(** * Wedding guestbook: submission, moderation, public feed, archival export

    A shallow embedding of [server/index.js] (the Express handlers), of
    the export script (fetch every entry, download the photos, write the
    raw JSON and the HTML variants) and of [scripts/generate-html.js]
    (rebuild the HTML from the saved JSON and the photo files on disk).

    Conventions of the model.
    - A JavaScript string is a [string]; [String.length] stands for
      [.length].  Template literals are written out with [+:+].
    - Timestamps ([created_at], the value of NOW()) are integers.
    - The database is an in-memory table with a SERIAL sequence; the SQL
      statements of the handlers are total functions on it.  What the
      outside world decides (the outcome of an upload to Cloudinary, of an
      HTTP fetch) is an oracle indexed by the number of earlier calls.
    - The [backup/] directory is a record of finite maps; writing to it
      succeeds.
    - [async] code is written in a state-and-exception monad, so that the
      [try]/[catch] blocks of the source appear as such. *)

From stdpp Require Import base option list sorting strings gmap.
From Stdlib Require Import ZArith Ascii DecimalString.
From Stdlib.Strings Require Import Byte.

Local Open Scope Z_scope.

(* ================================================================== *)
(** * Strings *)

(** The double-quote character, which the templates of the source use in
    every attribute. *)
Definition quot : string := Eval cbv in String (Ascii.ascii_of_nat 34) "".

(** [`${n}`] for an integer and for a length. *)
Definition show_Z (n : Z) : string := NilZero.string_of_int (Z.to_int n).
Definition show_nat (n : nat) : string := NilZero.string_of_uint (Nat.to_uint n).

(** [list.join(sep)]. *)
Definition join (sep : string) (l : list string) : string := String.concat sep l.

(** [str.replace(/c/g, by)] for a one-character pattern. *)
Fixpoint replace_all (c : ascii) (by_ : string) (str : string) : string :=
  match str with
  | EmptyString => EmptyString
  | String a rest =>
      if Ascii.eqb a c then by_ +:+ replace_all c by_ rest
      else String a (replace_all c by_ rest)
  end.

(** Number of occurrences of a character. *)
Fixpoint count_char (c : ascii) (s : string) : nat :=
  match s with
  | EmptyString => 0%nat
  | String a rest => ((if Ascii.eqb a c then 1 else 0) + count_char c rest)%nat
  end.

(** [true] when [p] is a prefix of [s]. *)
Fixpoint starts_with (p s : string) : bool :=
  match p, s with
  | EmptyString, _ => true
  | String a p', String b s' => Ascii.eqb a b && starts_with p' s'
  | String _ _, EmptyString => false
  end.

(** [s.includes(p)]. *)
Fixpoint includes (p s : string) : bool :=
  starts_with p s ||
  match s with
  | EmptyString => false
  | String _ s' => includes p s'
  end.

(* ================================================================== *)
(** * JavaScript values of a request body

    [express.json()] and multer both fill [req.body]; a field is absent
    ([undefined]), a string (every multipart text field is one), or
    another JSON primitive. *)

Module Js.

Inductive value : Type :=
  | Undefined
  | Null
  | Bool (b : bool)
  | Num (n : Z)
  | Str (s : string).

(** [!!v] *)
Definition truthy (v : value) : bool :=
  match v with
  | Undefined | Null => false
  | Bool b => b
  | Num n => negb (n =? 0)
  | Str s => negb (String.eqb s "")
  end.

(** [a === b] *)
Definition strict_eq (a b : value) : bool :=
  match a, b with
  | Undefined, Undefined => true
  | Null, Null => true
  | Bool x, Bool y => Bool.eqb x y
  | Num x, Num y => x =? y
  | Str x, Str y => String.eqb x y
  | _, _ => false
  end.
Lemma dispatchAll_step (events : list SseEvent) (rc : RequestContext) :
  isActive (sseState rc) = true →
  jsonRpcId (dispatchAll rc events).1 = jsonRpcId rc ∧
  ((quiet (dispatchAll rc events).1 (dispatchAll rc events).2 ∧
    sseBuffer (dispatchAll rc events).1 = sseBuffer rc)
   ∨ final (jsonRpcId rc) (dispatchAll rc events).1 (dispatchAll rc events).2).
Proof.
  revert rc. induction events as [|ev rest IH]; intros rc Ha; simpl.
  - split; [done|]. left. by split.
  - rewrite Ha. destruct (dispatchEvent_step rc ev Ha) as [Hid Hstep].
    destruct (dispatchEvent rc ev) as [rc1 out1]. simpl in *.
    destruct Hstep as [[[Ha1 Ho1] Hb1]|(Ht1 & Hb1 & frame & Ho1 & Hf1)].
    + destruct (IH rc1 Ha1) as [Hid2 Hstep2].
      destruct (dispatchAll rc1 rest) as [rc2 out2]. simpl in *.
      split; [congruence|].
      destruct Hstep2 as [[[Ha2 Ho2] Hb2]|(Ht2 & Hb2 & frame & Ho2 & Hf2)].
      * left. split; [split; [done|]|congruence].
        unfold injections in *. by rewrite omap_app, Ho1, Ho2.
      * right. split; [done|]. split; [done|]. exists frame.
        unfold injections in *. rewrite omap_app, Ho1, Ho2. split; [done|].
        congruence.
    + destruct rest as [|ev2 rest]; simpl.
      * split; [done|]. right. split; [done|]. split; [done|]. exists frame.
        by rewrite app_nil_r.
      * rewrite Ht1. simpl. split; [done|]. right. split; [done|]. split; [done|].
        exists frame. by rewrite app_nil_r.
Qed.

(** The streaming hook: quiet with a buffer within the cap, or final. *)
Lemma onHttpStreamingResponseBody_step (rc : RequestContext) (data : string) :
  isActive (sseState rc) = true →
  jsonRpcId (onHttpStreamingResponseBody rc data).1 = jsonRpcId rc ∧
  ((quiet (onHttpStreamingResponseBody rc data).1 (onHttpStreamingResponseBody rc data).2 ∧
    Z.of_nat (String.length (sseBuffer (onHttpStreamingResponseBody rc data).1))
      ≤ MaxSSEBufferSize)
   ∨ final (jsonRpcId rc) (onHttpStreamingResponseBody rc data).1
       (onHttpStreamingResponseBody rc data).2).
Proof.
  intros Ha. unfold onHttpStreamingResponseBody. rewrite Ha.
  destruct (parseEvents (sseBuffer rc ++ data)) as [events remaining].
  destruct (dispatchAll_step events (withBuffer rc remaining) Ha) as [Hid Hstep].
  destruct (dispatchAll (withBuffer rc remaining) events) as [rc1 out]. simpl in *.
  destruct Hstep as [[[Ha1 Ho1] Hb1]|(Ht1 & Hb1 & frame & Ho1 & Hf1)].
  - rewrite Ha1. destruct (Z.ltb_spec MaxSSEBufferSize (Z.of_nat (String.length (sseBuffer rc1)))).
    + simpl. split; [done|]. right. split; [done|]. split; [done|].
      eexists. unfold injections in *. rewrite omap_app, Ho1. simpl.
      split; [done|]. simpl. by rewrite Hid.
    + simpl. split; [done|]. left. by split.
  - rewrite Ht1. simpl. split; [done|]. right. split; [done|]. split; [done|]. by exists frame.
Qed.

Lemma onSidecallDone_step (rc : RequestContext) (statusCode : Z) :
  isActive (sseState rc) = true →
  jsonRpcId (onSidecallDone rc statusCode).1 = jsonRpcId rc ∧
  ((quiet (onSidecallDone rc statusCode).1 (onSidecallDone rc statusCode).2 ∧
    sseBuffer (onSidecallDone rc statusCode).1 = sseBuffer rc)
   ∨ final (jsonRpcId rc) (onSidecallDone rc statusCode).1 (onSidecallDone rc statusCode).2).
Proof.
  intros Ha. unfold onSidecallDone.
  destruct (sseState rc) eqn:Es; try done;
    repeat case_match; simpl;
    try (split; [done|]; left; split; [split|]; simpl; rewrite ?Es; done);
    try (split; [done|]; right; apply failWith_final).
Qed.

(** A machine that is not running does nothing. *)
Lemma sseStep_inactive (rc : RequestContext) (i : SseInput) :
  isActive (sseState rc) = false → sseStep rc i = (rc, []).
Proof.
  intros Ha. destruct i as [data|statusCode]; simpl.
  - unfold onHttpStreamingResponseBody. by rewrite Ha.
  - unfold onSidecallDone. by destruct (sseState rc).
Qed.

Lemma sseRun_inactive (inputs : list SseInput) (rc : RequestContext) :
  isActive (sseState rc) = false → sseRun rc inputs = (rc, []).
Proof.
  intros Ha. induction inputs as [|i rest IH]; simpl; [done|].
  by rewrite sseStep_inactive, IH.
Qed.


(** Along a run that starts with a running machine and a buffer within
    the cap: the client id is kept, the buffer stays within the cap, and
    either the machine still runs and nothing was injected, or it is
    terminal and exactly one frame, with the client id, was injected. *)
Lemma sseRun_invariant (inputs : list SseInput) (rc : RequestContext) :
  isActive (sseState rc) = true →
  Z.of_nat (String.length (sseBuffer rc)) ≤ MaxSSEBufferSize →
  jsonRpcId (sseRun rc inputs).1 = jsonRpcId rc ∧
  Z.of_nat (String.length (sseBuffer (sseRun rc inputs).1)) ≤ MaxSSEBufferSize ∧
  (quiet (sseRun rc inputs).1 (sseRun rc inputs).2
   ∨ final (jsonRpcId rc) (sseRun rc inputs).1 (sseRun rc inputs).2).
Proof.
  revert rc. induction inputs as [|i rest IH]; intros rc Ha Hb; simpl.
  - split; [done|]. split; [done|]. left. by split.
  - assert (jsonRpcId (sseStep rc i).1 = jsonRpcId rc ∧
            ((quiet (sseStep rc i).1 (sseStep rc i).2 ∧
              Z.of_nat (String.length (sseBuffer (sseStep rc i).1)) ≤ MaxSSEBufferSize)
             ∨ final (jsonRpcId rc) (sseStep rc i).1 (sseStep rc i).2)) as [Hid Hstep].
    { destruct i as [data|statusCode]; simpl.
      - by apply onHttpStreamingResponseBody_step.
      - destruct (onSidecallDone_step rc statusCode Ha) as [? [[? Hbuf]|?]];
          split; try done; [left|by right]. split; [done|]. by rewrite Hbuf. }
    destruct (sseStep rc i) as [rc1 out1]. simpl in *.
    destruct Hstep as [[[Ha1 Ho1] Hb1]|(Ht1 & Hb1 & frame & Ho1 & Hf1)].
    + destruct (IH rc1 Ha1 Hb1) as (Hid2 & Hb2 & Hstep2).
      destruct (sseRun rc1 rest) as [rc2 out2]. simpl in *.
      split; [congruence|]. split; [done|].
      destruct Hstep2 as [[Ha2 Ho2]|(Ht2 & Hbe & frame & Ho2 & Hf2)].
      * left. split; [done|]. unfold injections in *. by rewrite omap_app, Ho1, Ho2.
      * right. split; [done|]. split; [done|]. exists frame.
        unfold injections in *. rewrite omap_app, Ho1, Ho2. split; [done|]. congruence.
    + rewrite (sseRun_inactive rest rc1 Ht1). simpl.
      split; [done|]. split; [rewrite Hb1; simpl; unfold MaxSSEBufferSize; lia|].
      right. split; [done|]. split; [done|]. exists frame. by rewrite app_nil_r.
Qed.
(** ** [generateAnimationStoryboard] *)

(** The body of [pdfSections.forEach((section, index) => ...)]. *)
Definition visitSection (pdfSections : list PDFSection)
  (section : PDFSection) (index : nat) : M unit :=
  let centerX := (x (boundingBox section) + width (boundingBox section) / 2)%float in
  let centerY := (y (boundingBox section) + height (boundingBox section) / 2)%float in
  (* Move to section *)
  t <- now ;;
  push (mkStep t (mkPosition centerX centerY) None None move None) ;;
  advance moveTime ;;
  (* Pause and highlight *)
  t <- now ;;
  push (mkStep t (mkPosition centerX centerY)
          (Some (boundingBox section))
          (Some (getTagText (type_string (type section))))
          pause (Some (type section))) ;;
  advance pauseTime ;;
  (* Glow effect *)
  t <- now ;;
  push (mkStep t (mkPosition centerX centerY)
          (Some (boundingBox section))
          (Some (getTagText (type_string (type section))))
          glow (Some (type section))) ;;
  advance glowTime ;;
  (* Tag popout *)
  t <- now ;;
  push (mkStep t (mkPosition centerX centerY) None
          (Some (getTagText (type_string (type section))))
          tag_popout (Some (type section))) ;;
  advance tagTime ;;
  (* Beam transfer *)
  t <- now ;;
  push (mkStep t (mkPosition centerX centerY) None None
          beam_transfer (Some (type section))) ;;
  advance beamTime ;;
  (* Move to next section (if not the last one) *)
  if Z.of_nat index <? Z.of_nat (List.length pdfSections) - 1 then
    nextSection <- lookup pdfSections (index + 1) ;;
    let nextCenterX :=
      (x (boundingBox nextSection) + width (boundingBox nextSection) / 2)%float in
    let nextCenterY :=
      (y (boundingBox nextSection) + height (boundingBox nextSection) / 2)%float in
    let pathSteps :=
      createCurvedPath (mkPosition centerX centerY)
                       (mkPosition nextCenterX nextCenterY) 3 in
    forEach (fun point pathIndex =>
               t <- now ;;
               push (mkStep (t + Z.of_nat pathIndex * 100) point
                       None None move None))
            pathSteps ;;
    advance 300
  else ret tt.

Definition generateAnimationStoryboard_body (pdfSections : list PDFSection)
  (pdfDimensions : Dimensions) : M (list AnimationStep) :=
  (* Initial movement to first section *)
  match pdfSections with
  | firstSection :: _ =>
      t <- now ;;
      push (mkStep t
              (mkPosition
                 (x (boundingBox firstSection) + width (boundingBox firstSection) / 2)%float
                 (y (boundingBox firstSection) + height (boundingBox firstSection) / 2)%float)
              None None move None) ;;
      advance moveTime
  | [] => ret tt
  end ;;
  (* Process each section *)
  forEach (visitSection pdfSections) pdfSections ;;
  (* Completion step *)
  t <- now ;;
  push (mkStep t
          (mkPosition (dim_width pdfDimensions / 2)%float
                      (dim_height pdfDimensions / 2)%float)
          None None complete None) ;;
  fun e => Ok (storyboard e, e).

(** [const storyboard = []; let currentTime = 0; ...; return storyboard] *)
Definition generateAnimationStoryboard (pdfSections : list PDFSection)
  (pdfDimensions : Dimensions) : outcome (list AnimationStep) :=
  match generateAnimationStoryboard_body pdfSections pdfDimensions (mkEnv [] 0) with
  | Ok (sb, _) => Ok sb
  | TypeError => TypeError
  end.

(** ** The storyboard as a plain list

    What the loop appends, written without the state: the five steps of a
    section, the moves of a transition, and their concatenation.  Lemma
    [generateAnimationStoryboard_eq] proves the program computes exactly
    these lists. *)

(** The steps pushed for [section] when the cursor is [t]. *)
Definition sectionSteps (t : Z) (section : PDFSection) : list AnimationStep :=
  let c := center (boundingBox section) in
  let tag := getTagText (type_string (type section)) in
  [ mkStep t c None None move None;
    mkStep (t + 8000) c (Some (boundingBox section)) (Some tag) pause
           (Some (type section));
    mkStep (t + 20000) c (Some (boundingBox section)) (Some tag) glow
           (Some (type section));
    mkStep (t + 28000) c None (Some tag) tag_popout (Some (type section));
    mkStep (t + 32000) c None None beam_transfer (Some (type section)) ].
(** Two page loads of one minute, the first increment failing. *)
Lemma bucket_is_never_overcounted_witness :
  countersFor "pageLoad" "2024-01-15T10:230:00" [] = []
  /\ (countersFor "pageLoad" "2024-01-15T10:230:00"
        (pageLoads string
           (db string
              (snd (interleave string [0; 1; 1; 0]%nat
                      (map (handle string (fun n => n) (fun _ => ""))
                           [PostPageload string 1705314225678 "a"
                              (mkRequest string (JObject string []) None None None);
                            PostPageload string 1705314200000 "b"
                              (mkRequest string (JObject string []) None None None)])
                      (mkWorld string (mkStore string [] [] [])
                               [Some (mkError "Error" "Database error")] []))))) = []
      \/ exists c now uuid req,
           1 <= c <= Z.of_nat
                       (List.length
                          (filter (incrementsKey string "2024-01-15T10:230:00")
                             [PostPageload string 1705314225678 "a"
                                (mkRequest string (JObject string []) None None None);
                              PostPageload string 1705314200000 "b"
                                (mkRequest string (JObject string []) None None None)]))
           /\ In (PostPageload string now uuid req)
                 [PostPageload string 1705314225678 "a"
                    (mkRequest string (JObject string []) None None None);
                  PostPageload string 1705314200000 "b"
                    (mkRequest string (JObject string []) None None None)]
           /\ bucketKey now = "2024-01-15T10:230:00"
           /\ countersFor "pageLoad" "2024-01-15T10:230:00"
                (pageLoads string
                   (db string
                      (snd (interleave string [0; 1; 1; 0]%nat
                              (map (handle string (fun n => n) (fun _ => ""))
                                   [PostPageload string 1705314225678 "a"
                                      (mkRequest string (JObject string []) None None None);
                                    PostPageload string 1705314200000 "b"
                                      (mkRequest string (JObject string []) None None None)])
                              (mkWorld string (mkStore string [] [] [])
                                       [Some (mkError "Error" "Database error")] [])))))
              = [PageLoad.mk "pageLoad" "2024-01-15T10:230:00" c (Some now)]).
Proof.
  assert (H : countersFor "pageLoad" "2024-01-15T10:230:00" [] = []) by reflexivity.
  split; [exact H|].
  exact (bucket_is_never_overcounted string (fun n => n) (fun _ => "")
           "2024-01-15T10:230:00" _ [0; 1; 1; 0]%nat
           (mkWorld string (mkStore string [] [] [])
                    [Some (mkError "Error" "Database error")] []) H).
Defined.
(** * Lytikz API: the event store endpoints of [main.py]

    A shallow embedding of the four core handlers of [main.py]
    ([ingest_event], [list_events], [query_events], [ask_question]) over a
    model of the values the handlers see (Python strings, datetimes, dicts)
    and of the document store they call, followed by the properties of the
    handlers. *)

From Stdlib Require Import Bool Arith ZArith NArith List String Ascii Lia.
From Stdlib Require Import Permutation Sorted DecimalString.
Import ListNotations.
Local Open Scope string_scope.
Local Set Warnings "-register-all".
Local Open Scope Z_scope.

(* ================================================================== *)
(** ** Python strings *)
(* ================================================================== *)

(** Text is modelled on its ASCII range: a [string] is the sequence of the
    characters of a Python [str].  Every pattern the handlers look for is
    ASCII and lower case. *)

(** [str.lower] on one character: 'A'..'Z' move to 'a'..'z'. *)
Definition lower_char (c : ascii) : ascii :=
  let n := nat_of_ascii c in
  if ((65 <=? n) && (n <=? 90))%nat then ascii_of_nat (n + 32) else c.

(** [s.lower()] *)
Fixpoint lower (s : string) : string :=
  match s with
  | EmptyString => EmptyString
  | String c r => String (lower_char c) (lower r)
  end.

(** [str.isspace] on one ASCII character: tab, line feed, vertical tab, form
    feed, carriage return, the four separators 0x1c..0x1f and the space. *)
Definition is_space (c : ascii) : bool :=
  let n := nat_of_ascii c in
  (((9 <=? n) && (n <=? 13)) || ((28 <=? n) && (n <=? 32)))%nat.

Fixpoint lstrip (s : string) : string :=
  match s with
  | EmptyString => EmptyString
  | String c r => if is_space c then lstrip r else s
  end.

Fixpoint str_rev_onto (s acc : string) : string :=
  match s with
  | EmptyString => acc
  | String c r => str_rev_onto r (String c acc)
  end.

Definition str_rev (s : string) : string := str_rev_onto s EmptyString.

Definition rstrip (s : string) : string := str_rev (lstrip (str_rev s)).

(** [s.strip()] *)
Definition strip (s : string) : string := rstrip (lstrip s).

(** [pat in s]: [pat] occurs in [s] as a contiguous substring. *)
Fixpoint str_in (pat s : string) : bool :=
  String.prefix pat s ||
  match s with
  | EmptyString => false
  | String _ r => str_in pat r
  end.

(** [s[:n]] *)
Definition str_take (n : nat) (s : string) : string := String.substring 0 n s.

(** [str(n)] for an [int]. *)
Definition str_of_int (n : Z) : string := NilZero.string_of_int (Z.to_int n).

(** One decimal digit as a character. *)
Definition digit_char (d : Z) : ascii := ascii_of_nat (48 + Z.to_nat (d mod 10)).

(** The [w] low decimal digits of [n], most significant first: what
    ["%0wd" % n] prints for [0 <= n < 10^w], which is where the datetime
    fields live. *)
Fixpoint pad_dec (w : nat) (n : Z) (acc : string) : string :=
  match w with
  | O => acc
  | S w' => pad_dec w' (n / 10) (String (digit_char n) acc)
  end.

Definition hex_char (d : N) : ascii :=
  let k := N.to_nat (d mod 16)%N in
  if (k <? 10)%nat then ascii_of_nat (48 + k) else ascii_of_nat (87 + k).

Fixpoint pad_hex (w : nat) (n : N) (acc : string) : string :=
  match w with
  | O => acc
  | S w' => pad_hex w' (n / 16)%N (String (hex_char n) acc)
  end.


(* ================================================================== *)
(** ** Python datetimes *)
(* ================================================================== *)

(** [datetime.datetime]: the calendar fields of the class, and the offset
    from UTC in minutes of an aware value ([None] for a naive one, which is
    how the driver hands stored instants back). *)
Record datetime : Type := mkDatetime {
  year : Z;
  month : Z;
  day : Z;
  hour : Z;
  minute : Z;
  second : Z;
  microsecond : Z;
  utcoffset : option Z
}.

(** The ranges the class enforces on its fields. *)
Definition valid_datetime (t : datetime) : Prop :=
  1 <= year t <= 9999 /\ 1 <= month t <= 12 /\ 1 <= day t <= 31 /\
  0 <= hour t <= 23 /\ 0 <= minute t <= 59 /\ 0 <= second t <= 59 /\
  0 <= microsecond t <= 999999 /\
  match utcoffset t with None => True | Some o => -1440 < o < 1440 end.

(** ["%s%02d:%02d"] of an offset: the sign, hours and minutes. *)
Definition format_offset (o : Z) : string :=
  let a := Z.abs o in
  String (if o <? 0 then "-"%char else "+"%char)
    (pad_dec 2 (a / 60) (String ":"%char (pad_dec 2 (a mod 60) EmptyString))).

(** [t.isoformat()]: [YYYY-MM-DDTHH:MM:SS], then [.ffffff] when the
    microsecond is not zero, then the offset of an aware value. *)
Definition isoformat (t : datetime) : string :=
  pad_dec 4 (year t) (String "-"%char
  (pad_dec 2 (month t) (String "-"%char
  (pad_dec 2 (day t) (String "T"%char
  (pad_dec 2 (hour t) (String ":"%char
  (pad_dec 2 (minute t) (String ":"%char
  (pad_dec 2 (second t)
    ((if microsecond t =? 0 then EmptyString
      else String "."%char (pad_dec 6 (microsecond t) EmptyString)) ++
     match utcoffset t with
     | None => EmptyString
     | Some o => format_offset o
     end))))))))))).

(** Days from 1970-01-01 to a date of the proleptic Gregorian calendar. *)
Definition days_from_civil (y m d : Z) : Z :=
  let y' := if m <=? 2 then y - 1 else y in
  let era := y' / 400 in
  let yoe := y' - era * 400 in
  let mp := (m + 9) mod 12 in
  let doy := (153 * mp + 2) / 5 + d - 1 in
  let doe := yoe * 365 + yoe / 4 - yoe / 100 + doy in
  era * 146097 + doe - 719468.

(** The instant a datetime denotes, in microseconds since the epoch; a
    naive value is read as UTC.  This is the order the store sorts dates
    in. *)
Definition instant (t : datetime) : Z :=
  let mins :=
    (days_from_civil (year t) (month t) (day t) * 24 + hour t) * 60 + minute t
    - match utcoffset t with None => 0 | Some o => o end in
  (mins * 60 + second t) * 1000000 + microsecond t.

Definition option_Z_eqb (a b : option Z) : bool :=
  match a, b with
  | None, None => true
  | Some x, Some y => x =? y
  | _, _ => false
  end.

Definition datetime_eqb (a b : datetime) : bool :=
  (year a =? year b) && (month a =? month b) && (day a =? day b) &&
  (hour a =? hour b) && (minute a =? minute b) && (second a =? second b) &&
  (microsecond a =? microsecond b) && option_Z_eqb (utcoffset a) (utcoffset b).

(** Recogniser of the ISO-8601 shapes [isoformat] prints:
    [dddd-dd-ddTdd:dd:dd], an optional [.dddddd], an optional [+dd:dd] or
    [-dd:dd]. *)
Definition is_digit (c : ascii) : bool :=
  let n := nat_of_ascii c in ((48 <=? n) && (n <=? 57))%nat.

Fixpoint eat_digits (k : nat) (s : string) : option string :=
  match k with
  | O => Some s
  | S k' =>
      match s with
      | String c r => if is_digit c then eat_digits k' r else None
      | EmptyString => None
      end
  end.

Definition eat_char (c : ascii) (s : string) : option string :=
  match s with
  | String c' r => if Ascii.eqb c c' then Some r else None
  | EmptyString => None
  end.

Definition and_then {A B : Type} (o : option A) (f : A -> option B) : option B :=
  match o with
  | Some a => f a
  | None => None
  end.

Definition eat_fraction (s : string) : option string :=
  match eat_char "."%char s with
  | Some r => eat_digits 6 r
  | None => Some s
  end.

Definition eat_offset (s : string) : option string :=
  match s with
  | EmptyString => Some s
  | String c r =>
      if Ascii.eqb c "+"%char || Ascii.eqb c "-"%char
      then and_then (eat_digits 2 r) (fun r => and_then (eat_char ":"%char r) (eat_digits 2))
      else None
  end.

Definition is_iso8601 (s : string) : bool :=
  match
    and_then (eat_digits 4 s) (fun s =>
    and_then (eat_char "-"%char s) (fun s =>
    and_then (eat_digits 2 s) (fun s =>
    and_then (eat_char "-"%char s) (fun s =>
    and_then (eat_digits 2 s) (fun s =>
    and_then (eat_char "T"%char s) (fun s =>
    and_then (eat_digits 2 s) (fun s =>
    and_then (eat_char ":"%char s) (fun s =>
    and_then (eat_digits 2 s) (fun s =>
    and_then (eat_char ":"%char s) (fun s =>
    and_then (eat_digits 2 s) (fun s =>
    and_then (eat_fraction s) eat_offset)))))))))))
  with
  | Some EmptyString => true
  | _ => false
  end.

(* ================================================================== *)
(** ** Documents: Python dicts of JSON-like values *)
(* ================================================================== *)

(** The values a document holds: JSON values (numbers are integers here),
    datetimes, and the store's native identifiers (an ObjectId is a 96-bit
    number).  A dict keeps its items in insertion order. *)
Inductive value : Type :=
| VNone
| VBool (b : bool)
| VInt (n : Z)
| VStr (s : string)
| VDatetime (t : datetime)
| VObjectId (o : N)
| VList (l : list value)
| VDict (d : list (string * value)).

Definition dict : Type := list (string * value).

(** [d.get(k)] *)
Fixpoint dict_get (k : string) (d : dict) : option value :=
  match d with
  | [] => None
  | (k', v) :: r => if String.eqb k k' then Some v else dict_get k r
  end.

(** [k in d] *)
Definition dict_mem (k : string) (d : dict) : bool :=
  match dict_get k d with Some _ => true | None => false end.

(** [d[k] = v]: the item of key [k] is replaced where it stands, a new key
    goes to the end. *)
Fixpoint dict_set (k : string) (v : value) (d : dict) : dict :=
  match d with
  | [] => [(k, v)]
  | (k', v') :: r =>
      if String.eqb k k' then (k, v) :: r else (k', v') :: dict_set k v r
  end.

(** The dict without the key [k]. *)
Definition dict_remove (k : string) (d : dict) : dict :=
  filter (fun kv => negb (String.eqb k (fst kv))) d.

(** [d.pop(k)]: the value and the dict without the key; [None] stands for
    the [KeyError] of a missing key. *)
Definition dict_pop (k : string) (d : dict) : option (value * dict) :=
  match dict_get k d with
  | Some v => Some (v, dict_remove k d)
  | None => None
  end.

##############################

YOUR TASK:
Check every line of the entries above, and copy those that carry the string "false".

RESPONSE TO THE TASK:
  | String _ _, EmptyString => false
  | EmptyString => false
  | Undefined | Null => false
  | _, _ => false
  isActive (sseState rc) = false → sseStep rc i = (rc, []).
  isActive (sseState rc) = false → sseRun rc inputs = (rc, []).
  | EmptyString => false
  | _, _ => false
  | _ => false
  match dict_get k d with Some _ => true | None => false end.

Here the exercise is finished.